A 4MAT for Teaching

4MAT gives teachers and trainers a template for designing more effective instruction.

It is built around four key types of learning—four modes of learning that all learners need to succeed in learning. By designing instruction around these core skills, instructors engage a wider diversity of students and, in the process, develop a full range of learning skills in all learners.


The 4MAT® Model explains learning in terms of the ways people perceive and process information.


Human perception–the ways people take in new information–occurs in an infinite variety of ways, all of which range between experience and conceptualization.

Experience–Perception by personal engagement–sensations, emotions, physical memories; the immediate; the self. Being in it.

Conceptualization–The translation of experience in conceptual forms–ideas, language, hierarchies, naming systems. An abstract approach to learning. Being apart from it.

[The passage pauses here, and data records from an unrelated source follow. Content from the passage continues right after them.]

(** The general case: divide the shifted operands, and adjust. *)
Definition divide_long (Dividend Divisor : UINT64_STRUCT) (NDividend NDivisor : UINT64_STRUCT) :
    UINT64_STRUCT * UINT64_STRUCT :=
  let QuotientLo := fst (ACPI_DIV_64_BY_32 (Hi NDividend) (Lo NDividend) (Lo NDivisor)) in
  let Partial1 := u32 (QuotientLo * Hi Divisor) in
  let Partial2 := Part (u64 (QuotientLo * Lo Divisor)) in
  let Partial3 := Part (u64 (Hi Partial2 + Partial1)) in
  let Remainder := {| Hi := Lo Partial3; Lo := Lo Partial2 |} in
  if Hi Partial3 =? 0 then
    let '(QuotientLo, Remainder) :=
      if Hi Dividend <=? Lo Partial3 then
        if Lo Partial3 =? Hi Dividend then
          if Lo Dividend <? Lo Partial2
          then (u32 (QuotientLo - 1), Part (u64 (Full Remainder - Full Divisor)))
          else (QuotientLo, Remainder)
        else (u32 (QuotientLo - 1), Part (u64 (Full Remainder - Full Divisor)))
      else (QuotientLo, Remainder) in
    let Remainder := Part (u64 (Full Remainder - Full Dividend)) in
    let RemainderHi := u32 (- s32 (Hi Remainder)) in
    let RemainderLo := u32 (- s32 (Lo Remainder)) in
    let RemainderHi := if RemainderLo =? 0 then RemainderHi else u32 (RemainderHi - 1) in
    ({| Lo := QuotientLo; Hi := 0 |}, {| Lo := RemainderLo; Hi := RemainderHi |})
  else ({| Lo := QuotientLo; Hi := 0 |}, Remainder).

Definition AcpiUtDivide (InDividend InDivisor : Z) (OutQuotient OutRemainder : option Z) :
    option (ACPI_STATUS * option Z * option Z) :=
  if InDivisor =? 0 then Some (AE_AML_DIVIDE_BY_ZERO, OutQuotient, OutRemainder) else
  let Divisor := Part InDivisor in
  let Dividend := Part InDividend in
  let res :=
    if Hi Divisor =? 0 then
      let '(QuotientHi, Partial1) := ACPI_DIV_64_BY_32 0 (Hi Dividend) (Lo Divisor) in
      let '(QuotientLo, RemainderLo) :=
        ACPI_DIV_64_BY_32 Partial1 (Lo Dividend) (Lo Divisor) in
      Some ({| Lo := QuotientLo; Hi := QuotientHi |}, {| Lo := RemainderLo; Hi := 0 |})
    else
      match normalize 32 Dividend Divisor with
      | Some (NDividend, NDivisor) => Some (divide_long Dividend Divisor NDividend NDivisor)
      | None => None
      end in
  match res with
  | Some (Quotient, Remainder) =>
      Some (AE_OK, store_out OutQuotient (Full Quotient), store_out OutRemainder (Full Remainder))
  | None => None
  end.

(** The versions for compilers that divide 64-bit numbers. *)
Definition AcpiUtShortDivide_native (InDividend Divisor : Z) (OutQuotient OutRemainder : option Z) :
    ACPI_STATUS * option Z * option Z :=
  if Divisor =? 0 then (AE_AML_DIVIDE_BY_ZERO, OutQuotient, OutRemainder) else
  (AE_OK, store_out OutQuotient (InDividend / Divisor),
   store_out OutRemainder (u32 (InDividend mod Divisor))).

Definition AcpiUtDivide_native (InDividend InDivisor : Z) (OutQuotient OutRemainder : option Z) :
    ACPI_STATUS * option Z * option Z :=
  if InDivisor =? 0 then (AE_AML_DIVIDE_BY_ZERO, OutQuotient, OutRemainder) else
  (AE_OK, store_out OutQuotient (InDividend / InDivisor),
   store_out OutRemainder (InDividend mod InDivisor)).

(** ** The two halves *)

Lemma Full_Part n : Full (Part n) = n.
Proof. unfold Full, Part. simpl. pose proof (Z.div_mod n W32). lia. Qed.

Lemma Part_range n : 0 ≤ n < W64 → 0 ≤ Lo (Part n) < W32 ∧ 0 ≤ Hi (Part n) < W32.
Proof.
  intros Hn. unfold Part. simpl. split; [apply Z.mod_pos_bound; lia|].
  split; [apply Z.div_pos; lia|]. apply Z.div_lt_upper_bound; lia.
Qed.

Lemma join_words hi lo : 0 ≤ lo < W32 → Z.lor (Z.shiftl hi 32) lo = lo + W32 * hi.
Proof.
  intros Hlo. rewrite Z.shiftl_mul_pow2 by lia. rewrite Z.lor_comm, lor_disjoint; lia.
Qed.

Lemma div_words hi lo d :
  0 ≤ lo < W32 → 0 ≤ hi < d → d < W32 + 1 →
  ACPI_DIV_64_BY_32 hi lo d = ((lo + W32 * hi) / d, (lo + W32 * hi) mod d).
Proof.
  intros Hlo Hhi Hd. unfold ACPI_DIV_64_BY_32. rewrite join_words by done.
  rewrite u32_small; [done|]. split; [apply Z.div_pos; lia|].
  apply Z.div_lt_upper_bound; [lia|]. nia.
Qed.

(** Dividing two words by one word, a word at a time, divides the number. *)
Lemma divide_by_word n d :
  0 ≤ n < W64 → 0 < d < W32 →
  let '(qh, r1) := ACPI_DIV_64_BY_32 0 (Hi (Part n)) d in
  let '(ql, r2) := ACPI_DIV_64_BY_32 r1 (Lo (Part n)) d in
  ql + W32 * qh = n / d ∧ r2 = n mod d.
Proof.
  intros Hn Hd. destruct (Part_range n Hn) as [Hlo Hhi]. pose proof (Full_Part n) as HF.
  unfold Full in HF. destruct (Part n) as [lo hi]. cbn [Lo Hi] in *.
  rewrite div_words by lia. replace (hi + W32 * 0) with hi by lia.
  pose proof (Z.mod_pos_bound hi d) as Hm.
  rewrite div_words by lia. pose proof (Z.div_mod hi d) as Hdm.
  set (r := hi mod d) in *. set (q := hi / d) in *.
  assert (n = (lo + W32 * r) + q * W32 * d) as -> by nia.
  rewrite Z.div_add, Z.mod_add by lia. lia.
Qed.

(** ** The general case *)

Lemma shift_right_Part n : 0 ≤ n < W64 → ACPI_SHIFT_RIGHT_64 (Part n) = Part (n / 2).
Proof.
  intros Hn. destruct (Part_range n Hn) as [Hlo Hhi]. pose proof (Full_Part n) as HF.
  unfold Full in HF. unfold ACPI_SHIFT_RIGHT_64, Part at 4. destruct (Part n) as [lo hi].
  cbn [Lo Hi] in *. rewrite !Z.shiftr_div_pow2, Z.shiftl_mul_pow2 by lia.
  change (Z.land hi 1) with (Z.land hi (Z.ones 1)). rewrite Z.land_ones by lia.
  change (2 ^ 1) with 2.
  pose proof (Z.mod_pos_bound hi 2) as Hb. rewrite u32_small by lia.
  rewrite lor_disjoint by (Z.to_euclidean_division_equations; lia).
  f_equal; Z.to_euclidean_division_equations; lia.
Qed.

Lemma normalize_spec fuel n d :
  0 ≤ n < W64 → W32 ≤ d < W64 → d < W32 * 2 ^ Z.of_nat fuel →
  ∃ s, 0 < s ∧ normalize fuel (Part n) (Part d) = Some (Part (n / 2 ^ s), Part (d / 2 ^ s)) ∧
       2147483648 ≤ d / 2 ^ s < W32.
Proof.
  revert n d. induction fuel as [|fuel IH]; intros n d Hn Hd Hf; [simpl in Hf; lia|].
  cbn [normalize]. rewrite !shift_right_Part by lia.
  rewrite Nat2Z.inj_succ, Z.pow_succ_r in Hf by lia.
  destruct (Z.eqb_spec (Hi (Part (d / 2))) 0) as [E|E]; unfold Part in E; simpl in E.
  - exists 1. split; [lia|]. split; [done|]. change (2 ^ 1) with 2.
    Z.to_euclidean_division_equations; lia.
  - destruct (IH (n / 2) (d / 2)) as (s & Hs & HE & Hr);
      [Z.to_euclidean_division_equations; lia|Z.to_euclidean_division_equations; lia| |].
    { apply Z.div_lt_upper_bound; lia. }
    exists (s + 1). assert (0 < 2 ^ s) by lia. rewrite !Z.div_div in * by lia.
    replace (2 ^ (s + 1)) with (2 * 2 ^ s) by (rewrite Z.pow_add_r by lia; lia).
    split; [lia|done].
Qed.

(** The quotient of the shifted operands is the quotient or one more. *)
Lemma estimate n d P :
  0 ≤ n < W64 → 2 ≤ P → P = 2 ∨ 4 ≤ P → 2147483648 ≤ d / P → 0 ≤ d →
  n / d ≤ (n / P) / (d / P) ≤ n / d + 1.
Proof.
  intros Hn HP HP4 HD Hd0. pose proof (Z.div_mod d P) as Ed. pose proof (Z.mod_pos_bound d P).
  pose proof (Z.div_mod n P) as En. pose proof (Z.mod_pos_bound n P).
  set (D := d / P) in *. set (N := n / P) in *. set (b := d mod P) in *. set (c := n mod P) in *.
  assert (0 < d) by nia. pose proof (Z.div_mod n d) as Eq. pose proof (Z.mod_pos_bound n d).
  assert (0 ≤ N) by (apply Z.div_pos; lia).
  pose proof (Z.div_mod N D) as EQ. pose proof (Z.mod_pos_bound N D).
  assert (0 ≤ N / D) by (apply Z.div_pos; lia). assert (0 ≤ n / d) by (apply Z.div_pos; lia).
  set (Q := N / D) in *. set (q := n / d) in *. split.
  - apply Z.div_le_lower_bound; [lia|]. apply Z.div_le_lower_bound; [lia|]. nia.
  - assert (Q * P < 8589934592) by nia.
    assert (Q * b ≤ d) by (destruct HP4 as [-> | HP4]; nia).
    enough (Q - 1 ≤ q) by lia. apply Z.div_le_lower_bound; [lia|]. nia.
Qed.

(** The last lines negate the remainder a half at a time. *)
Lemma negate_halves m :
  0 ≤ m < W64 →
  let r := Part (u64 (- m)) in
  let lo := u32 (- s32 (Lo r)) in
  let hi := u32 (- s32 (Hi r)) in
  Full {| Lo := lo; Hi := if lo =? 0 then hi else u32 (hi - 1) |} = m.
Proof.
  intros Hm r lo hi.
  assert (∀ a, 0 ≤ a < W32 → u32 (- s32 a) = if a =? 0 then 0 else W32 - a) as Hneg.
  { intros a Ha. destruct (Z.eqb_spec a 0); wrap. }
  destruct (Part_range (u64 (- m))) as [HL HH]; [unfold u64; apply Z.mod_pos_bound; lia|].
  pose proof (Full_Part (u64 (- m))) as HF. unfold Full in *. fold r in HL, HH, HF.
  assert (u64 (- m) = if m =? 0 then 0 else W64 - m) as Hu.
  { destruct (Z.eqb_spec m 0) as [->|]; [done|]. wrap. }
  subst lo hi. rewrite !Hneg by done. cbn [Lo Hi]. rewrite Hu in HF. clearbody r. clear Hneg Hu.
  destruct (Z.eqb_spec m 0), (Z.eqb_spec (Lo r) 0), (Z.eqb_spec (Hi r) 0); try lia;
    repeat case_match; bool_to_prop; try lia; wrap.
Qed.

(** The product of the quotient and the divisor, from the partial products. *)
Lemma partial_products Q d :
  0 ≤ Q < W32 → 0 ≤ d < W64 → Q * d < W64 →
  let P2 := Part (u64 (Q * Lo (Part d))) in
  let P3 := Part (u64 (Hi P2 + u32 (Q * Hi (Part d)))) in
  Hi P3 = 0 ∧ Lo P3 = Q * d / W32 ∧ Lo P2 = (Q * d) mod W32.
Proof.
  intros HQ Hd Hx. destruct (Part_range d Hd) as [HL HH]. pose proof (Full_Part d) as HF.
  unfold Full in HF. destruct (Part d) as [lo hi]. cbn [Lo Hi] in *.
  assert (Q * d = Q * lo + W32 * (Q * hi)) as E by nia.
  assert (0 ≤ Q * lo < W64) as H1 by nia. assert (0 ≤ Q * hi < W32) as H2 by nia.
  unfold Part. cbn [Lo Hi]. rewrite (u32_small (Q * hi)) by done.
  rewrite E in *. set (a := Q * lo) in *. set (b := Q * hi) in *. clearbody a b.
  unfold u64. rewrite (Z.mod_small a) by done.
  rewrite (Z.mod_small (a / W32 + b)) by (Z.to_euclidean_division_equations; lia).
  repeat split; Z.to_euclidean_division_equations; lia.
Qed.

The interplay between the “feeling” of experience and the “thinking” of conceptualization is crucial to the learning process. It connects the personal values and perceptions of students to those of expert learners.



Human processing–what people do with new information–occurs in an infinite variety of ways, all of which range between reflection and action.

Reflection–Transforming knowledge by structuring, ordering, intellectualizing.

Action–Applying ideas to the external world; testing, doing, manipulating.

The interplay between the “watching” of reflection and the “doing” of action is crucial as it provides the impetus for acting on internal ideas. It encourages the learner to test ideas in the real world and adapt what they learn to multiple and ambiguous situations.

Learning Styles

Together, perceiving and processing describe the whole range of the learning experience. While all learners engage in all types of learning, most seem to favor one particular type…

Type Four

Dynamic Learning–Doing and feeling. Seeking hidden possibilities, exploring, learning by trial and error, self-discovery.

Creating original adaptations. Key question: If?

Type One

Imaginative Learning–Feeling and watching, seeking personal associations, meaning, involvement.

Making connections. Key question: Why?

Type Three

Common Sense Learning–Thinking and doing. Experimenting, building, creating usability. Tinkering.

Applying ideas. Key question: How?

Type Two

Analytic Learning–Listening to and thinking about information; seeking facts, thinking through ideas; learning what the experts think.

Formulating ideas. Key question: What?

Right/Left Brain

Right Left Brain

Right and Left Mode Processing

We know, too, that learning entails interaction between the right and left brain.

Left – Operates best through structure, sequence. Prefers language, is sequential, examines the elements, has number sense. Works to analyze or break down information.

Right – Operates out of being, comprehends images, seeks patterns, creates metaphors, is simultaneous. Strives to synthesize, consolidate information.
The interplay between right and left is crucial to higher learning and thinking. It provides a greater range and depth of understanding and encourages creative expression and problem solving.

4MAT Cycle

The Complete 4MAT System Model

Our instructional design model reflects the importance of these influences.
This is the 4MAT Model for instructional development. It entails the use of right and left-brain strategies within four distinct phases of the learning cycle…

  • Experiencing
  • Conceptualizing
  • Applying
  • Creating

As an instructional design tool, 4MAT provides a systematic way to ensure thinking and learning for all learners.
As a staff development tool, it offers a clear, sequential path for in-house training programs.
As a system design, it provides an integrated system of training for instruction, staff development, curriculum mapping and assessment.

Delivery by 4MAT
Each concept is delivered using The 4MAT Process (engage, inform, practice, creative use of material learned). This ia natural process of learning Algebra that honors all types of learners.



Every concept begins with student's own experiences and ends in adaptation of learning.